'''

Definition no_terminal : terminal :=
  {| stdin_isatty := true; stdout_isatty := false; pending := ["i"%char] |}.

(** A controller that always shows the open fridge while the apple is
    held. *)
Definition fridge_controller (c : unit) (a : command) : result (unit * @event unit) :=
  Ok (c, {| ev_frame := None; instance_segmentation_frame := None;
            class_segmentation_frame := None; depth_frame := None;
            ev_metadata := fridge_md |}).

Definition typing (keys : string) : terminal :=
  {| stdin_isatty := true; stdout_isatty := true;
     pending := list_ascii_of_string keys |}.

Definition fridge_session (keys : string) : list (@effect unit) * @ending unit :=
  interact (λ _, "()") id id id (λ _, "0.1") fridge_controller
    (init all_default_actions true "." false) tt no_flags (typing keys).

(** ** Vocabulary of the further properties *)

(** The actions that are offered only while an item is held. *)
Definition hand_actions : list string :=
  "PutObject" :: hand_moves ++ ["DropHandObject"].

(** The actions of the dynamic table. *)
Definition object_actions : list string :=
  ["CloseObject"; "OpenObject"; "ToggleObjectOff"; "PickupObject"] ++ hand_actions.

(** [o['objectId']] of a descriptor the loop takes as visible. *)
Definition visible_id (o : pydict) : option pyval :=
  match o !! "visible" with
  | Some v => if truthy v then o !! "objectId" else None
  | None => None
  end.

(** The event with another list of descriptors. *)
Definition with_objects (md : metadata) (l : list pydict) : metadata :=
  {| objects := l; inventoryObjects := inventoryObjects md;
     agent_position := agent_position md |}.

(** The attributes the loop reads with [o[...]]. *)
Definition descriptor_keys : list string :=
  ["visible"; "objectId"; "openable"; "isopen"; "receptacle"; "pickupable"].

'''

• [What you need to do]:
Nothing beyond the line containing "ev_metadata := fridge_md" is to be output; the lines above, from the first one onward to that line, are to be transcribed exactly.

• [The completed task]:
Definition no_terminal : terminal :=
  {| stdin_isatty := true; stdout_isatty := false; pending := ["i"%char] |}.

(** A controller that always shows the open fridge while the apple is
    held. *)
Definition fridge_controller (c : unit) (a : command) : result (unit * @event unit) :=
  Ok (c, {| ev_frame := None; instance_segmentation_frame := None;
            class_segmentation_frame := None; depth_frame := None;
            ev_metadata := fridge_md |}).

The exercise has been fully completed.